▶ YOUR TASK
Look through the data below. Pick out the lines holding the string "assert".

▶ EXERCISE MATERIAL
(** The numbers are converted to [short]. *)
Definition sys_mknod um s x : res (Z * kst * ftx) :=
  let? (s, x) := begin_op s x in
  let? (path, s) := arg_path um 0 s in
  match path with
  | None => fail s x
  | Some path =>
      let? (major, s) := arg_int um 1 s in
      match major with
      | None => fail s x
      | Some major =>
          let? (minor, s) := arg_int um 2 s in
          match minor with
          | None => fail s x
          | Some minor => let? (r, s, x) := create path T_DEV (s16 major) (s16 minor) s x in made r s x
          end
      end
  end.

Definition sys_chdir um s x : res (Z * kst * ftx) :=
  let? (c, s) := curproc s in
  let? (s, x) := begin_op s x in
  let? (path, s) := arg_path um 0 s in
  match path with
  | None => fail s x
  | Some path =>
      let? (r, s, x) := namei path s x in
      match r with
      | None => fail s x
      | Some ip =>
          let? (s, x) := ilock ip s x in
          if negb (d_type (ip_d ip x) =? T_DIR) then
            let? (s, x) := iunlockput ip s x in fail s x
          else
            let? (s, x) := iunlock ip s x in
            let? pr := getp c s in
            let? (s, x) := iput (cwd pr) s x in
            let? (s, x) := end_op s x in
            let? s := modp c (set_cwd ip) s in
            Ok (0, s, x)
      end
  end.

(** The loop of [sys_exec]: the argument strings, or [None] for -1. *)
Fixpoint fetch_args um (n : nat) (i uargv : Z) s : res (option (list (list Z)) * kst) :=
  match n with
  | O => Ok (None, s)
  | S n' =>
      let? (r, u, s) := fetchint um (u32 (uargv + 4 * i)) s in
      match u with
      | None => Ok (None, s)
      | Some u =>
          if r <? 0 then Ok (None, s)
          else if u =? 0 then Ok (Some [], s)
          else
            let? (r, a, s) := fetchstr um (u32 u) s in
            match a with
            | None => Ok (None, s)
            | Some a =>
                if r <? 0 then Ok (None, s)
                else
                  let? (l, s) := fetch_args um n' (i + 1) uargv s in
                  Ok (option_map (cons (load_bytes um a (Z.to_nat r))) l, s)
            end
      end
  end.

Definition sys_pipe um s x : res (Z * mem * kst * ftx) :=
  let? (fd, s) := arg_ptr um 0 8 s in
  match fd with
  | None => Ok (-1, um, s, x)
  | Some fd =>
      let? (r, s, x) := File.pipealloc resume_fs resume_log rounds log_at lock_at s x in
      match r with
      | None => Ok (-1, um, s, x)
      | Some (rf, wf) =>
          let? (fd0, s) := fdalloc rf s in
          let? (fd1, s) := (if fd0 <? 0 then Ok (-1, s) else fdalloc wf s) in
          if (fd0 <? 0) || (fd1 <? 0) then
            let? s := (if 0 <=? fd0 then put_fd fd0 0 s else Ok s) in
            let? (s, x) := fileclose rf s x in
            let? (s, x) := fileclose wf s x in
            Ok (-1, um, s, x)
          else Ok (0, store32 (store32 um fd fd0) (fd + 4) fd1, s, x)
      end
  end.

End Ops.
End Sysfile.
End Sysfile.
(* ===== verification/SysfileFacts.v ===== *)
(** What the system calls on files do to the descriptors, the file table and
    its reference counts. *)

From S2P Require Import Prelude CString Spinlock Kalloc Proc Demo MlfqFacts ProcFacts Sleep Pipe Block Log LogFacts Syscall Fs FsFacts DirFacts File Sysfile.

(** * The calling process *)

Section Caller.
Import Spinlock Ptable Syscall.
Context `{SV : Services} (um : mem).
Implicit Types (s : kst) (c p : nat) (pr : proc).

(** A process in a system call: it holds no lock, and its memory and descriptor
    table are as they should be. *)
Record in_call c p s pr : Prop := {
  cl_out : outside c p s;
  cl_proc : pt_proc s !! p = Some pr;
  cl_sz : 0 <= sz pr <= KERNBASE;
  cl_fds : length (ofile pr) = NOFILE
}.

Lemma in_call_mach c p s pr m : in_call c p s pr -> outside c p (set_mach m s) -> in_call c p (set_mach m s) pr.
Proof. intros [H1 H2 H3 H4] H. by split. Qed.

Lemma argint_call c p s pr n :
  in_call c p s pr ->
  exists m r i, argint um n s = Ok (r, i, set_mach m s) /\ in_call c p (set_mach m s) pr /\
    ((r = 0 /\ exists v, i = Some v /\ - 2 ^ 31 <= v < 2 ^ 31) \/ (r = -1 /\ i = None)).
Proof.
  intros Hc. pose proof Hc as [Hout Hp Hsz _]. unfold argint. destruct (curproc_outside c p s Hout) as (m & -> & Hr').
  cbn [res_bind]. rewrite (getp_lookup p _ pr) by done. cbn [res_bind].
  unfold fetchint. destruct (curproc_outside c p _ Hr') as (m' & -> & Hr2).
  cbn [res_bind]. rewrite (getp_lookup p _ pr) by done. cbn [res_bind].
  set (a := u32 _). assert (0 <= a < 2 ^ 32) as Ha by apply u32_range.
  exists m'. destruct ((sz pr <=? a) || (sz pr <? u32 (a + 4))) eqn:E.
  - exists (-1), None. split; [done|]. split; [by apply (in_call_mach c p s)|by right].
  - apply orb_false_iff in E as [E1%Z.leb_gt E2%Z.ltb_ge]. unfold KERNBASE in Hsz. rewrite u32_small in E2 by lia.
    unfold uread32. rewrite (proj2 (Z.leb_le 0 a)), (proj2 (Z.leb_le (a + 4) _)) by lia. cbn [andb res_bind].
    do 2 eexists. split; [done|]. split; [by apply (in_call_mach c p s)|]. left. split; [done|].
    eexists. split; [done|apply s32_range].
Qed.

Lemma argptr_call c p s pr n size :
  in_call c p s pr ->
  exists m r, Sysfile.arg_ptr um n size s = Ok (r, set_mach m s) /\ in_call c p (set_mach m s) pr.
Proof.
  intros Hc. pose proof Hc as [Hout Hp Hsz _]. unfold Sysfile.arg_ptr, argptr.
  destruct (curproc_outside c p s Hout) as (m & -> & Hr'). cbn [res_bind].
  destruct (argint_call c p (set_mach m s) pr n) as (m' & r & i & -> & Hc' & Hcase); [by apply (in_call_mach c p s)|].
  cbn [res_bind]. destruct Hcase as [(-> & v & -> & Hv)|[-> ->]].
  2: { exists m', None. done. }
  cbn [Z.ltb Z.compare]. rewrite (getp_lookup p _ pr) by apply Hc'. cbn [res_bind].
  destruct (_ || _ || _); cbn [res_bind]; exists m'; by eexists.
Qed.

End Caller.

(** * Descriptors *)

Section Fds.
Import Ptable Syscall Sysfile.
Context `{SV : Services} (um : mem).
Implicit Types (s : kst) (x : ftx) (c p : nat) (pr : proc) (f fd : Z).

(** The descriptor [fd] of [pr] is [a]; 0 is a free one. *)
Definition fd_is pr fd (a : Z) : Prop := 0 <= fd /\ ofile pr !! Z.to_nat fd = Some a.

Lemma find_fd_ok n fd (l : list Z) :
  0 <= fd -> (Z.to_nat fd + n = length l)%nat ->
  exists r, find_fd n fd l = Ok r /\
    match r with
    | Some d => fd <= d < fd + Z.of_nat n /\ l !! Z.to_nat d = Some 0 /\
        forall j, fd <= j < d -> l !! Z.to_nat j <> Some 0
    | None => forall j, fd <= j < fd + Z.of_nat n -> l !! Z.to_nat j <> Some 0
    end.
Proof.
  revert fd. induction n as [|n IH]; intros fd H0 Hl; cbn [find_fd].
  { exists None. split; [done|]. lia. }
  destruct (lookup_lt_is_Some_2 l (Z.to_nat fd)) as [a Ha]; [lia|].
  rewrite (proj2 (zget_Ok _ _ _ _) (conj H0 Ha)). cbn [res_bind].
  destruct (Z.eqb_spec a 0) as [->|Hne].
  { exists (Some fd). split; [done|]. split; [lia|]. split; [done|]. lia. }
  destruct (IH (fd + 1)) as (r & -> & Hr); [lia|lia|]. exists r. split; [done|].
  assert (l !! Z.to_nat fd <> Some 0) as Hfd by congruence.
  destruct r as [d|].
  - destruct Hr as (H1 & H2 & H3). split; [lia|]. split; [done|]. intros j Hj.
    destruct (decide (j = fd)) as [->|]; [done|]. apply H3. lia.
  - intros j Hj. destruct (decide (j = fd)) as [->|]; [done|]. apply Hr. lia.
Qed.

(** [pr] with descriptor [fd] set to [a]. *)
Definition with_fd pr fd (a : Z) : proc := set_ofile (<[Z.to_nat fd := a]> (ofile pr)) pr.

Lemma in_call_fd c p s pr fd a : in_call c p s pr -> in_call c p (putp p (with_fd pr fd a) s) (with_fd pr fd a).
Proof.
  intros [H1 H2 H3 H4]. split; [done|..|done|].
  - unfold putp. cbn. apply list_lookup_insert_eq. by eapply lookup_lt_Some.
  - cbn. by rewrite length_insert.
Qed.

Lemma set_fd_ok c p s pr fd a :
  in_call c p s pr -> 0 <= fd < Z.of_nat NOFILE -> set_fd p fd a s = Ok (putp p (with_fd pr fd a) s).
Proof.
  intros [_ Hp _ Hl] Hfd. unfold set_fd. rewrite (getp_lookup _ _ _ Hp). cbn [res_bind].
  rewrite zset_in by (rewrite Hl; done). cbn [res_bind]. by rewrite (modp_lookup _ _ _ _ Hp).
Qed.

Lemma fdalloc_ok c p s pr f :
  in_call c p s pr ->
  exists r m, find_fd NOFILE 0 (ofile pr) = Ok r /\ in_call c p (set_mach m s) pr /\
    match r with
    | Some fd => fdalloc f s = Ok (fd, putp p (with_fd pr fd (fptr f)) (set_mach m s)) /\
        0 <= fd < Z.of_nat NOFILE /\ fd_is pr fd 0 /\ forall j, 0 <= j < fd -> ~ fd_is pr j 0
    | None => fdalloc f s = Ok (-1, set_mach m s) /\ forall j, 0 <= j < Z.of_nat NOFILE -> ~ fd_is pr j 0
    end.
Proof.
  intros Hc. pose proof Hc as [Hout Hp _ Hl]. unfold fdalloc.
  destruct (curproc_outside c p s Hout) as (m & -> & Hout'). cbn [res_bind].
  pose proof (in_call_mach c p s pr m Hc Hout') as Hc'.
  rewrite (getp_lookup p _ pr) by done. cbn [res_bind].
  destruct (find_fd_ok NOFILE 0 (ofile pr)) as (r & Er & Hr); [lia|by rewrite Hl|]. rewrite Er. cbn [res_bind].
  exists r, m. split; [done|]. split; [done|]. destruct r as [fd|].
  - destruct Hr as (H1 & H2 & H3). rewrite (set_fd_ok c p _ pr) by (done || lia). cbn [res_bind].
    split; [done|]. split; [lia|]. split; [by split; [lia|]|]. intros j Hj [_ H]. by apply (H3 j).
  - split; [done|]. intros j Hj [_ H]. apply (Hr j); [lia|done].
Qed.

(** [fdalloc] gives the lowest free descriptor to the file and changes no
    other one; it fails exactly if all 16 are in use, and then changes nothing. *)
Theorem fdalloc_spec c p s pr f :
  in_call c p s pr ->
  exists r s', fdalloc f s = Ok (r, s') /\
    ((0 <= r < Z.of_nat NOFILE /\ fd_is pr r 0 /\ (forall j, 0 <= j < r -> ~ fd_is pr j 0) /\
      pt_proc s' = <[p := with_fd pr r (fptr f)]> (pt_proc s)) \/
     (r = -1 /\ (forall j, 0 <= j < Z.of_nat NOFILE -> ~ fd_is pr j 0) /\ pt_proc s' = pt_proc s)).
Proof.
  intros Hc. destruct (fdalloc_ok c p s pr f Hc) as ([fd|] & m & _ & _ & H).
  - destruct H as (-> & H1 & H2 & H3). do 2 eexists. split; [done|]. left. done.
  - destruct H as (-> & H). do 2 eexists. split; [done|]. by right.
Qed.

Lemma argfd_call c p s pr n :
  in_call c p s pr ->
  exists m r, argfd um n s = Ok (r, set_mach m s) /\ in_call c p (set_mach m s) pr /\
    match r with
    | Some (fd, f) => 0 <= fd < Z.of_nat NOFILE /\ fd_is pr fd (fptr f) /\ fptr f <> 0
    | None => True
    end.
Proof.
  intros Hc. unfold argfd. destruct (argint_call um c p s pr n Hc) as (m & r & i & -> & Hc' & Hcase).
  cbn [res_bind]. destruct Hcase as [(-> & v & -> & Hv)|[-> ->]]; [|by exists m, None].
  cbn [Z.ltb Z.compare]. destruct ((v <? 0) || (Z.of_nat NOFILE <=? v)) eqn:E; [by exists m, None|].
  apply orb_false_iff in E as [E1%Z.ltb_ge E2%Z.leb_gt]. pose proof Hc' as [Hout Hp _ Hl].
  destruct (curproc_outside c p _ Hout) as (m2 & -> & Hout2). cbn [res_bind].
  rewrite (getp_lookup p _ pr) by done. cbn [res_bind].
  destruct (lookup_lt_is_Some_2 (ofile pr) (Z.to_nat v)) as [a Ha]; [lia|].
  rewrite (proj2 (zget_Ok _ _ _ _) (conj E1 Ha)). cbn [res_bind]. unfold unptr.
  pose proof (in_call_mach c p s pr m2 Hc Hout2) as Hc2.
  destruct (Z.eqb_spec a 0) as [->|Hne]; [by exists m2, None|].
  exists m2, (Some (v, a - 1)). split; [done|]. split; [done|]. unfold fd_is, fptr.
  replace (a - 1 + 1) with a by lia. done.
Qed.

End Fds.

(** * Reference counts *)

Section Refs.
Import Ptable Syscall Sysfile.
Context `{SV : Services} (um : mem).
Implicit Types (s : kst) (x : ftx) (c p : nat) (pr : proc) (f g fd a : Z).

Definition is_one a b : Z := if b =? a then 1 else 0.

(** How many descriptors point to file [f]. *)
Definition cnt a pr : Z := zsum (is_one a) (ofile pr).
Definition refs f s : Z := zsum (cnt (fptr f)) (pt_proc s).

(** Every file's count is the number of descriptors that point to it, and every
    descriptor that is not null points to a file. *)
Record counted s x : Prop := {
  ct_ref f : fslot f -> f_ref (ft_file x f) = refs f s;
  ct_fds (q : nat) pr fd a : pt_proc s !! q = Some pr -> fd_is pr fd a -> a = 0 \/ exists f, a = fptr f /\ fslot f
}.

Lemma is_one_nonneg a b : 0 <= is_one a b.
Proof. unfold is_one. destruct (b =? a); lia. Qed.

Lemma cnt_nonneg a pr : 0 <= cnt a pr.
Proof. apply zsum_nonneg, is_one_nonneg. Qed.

▶ ANSWER TO THIS TASK
  set (a := u32 _). assert (0 <= a < 2 ^ 32) as Ha by apply u32_range.
  assert (l !! Z.to_nat fd <> Some 0) as Hfd by congruence.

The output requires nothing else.